* What the task requires *
Copy the lines word for word. Begin at the line that contains "Definition marks : list Z := [105; 7; 2000]." and end with the final line of the data.

Top of Material shown

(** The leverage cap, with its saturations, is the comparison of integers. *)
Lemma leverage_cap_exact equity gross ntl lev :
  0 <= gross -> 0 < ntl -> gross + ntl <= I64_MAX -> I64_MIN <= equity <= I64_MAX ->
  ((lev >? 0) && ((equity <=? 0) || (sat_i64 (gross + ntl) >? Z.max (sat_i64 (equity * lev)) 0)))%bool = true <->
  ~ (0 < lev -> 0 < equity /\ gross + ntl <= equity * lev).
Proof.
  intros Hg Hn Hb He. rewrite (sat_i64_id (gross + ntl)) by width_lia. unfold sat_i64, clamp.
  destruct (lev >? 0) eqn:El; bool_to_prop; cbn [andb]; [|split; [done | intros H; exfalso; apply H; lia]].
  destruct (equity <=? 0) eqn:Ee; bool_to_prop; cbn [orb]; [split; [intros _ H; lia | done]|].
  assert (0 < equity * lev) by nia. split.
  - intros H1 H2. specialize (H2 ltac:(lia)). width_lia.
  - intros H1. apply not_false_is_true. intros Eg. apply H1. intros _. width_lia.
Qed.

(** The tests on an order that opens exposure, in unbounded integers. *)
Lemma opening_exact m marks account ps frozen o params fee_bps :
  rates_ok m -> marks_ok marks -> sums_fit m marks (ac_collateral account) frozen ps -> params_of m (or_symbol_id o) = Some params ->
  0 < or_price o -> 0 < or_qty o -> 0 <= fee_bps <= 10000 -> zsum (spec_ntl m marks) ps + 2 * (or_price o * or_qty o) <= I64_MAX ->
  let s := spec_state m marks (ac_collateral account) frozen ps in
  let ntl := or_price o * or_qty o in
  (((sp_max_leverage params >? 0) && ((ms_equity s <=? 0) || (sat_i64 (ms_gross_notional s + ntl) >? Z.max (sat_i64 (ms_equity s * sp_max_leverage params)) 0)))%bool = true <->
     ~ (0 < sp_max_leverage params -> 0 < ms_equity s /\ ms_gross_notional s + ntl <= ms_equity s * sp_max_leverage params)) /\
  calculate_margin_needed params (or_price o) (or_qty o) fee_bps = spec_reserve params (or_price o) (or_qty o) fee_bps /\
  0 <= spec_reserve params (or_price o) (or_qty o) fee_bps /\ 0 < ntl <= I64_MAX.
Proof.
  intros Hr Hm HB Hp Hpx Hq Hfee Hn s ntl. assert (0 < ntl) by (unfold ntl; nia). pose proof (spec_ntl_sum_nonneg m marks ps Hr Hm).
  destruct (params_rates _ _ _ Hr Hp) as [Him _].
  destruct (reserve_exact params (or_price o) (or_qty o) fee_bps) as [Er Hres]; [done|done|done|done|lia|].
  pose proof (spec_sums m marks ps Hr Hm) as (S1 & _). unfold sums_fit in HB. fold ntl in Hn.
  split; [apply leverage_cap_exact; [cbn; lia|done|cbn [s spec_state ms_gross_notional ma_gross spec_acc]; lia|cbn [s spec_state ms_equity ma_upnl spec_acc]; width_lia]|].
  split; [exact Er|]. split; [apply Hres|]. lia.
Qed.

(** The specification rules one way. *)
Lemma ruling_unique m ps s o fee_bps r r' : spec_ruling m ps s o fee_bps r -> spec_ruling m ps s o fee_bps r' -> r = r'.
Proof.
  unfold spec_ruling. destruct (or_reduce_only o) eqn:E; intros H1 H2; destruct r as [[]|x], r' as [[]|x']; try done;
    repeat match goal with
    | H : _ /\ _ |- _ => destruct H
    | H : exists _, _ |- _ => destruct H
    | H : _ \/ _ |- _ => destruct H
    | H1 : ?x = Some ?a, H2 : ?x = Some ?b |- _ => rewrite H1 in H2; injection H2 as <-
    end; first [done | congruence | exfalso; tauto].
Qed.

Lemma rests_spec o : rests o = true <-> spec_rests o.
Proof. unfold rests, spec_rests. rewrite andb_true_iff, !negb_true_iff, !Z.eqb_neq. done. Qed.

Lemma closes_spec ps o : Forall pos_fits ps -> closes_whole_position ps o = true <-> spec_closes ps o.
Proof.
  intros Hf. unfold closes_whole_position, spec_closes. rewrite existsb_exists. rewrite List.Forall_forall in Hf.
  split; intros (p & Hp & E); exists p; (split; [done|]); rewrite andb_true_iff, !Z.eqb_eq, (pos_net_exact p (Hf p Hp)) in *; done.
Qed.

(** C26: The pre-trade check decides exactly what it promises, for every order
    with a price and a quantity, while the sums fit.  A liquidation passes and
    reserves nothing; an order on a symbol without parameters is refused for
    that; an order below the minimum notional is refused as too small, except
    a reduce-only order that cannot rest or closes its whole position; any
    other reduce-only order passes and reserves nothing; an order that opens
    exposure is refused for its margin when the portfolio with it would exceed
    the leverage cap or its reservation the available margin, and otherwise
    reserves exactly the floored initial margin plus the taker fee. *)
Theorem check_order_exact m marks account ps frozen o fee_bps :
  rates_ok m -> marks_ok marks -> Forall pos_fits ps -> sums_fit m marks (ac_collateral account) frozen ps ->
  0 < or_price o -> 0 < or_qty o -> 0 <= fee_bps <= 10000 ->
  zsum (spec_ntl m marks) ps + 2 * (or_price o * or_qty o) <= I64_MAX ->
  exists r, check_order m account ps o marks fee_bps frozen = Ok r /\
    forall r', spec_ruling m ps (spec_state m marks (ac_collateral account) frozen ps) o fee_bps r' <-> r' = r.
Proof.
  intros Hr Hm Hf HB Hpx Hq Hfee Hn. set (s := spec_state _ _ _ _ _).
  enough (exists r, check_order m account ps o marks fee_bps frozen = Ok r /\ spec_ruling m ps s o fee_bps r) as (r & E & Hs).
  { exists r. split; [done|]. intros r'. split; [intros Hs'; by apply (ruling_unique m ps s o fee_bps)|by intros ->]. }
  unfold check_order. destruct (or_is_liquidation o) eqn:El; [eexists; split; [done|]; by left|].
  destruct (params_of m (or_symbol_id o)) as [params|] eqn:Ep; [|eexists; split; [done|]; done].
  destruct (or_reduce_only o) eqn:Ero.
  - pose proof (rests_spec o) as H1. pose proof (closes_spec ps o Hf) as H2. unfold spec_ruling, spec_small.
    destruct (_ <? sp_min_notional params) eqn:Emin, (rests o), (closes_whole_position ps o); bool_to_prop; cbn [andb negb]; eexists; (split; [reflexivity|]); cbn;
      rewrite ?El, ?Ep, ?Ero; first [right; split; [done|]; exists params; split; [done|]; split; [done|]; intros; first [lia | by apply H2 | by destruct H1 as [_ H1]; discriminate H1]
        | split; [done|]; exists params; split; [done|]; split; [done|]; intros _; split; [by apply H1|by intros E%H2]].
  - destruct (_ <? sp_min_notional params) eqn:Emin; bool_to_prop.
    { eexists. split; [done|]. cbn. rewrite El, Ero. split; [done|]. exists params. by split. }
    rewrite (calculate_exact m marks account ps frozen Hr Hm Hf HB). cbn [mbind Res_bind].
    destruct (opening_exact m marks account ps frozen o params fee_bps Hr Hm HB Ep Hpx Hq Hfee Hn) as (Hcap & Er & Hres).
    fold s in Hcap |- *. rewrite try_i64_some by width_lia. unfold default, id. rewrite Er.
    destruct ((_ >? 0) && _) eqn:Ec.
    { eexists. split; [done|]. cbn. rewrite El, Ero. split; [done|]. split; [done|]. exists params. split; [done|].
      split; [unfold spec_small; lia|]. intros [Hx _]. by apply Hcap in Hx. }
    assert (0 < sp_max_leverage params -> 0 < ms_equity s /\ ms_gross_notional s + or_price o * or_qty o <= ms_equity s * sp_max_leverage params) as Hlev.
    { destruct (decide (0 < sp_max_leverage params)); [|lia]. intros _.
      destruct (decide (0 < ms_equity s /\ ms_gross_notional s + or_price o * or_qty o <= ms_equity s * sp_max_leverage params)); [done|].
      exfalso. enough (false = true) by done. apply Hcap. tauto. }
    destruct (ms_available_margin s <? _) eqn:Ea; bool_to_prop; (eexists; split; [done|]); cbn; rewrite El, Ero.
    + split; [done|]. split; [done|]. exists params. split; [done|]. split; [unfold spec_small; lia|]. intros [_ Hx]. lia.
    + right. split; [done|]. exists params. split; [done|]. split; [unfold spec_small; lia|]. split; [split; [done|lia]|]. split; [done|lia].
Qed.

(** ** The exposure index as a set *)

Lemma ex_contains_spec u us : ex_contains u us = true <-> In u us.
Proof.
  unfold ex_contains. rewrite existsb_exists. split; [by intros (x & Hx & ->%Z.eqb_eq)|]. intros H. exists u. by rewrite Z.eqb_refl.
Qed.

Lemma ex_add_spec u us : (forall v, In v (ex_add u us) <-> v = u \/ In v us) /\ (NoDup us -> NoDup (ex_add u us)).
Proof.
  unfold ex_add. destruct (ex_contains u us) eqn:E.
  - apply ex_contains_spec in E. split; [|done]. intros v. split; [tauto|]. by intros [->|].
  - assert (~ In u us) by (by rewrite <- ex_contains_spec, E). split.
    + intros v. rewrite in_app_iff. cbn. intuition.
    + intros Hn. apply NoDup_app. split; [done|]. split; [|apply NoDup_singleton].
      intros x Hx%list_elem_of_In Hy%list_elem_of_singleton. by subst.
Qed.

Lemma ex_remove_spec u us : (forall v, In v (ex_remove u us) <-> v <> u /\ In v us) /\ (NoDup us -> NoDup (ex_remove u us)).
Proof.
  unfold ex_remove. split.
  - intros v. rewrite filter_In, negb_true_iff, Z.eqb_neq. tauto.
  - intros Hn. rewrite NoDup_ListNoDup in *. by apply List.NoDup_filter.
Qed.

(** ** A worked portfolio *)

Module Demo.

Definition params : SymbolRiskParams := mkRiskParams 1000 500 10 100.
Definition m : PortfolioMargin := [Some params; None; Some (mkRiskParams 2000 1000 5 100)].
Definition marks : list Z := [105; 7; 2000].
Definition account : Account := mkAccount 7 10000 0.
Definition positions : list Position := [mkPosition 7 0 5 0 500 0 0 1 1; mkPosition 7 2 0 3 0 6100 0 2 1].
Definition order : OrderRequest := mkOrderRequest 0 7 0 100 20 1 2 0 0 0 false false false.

Bottom of Material shown

* Exercise answer *
Definition marks : list Z := [105; 7; 2000].
Definition account : Account := mkAccount 7 10000 0.
Definition positions : list Position := [mkPosition 7 0 5 0 500 0 0 1 1; mkPosition 7 2 0 3 0 6100 0 2 1].
Definition order : OrderRequest := mkOrderRequest 0 7 0 100 20 1 2 0 0 0 false false false.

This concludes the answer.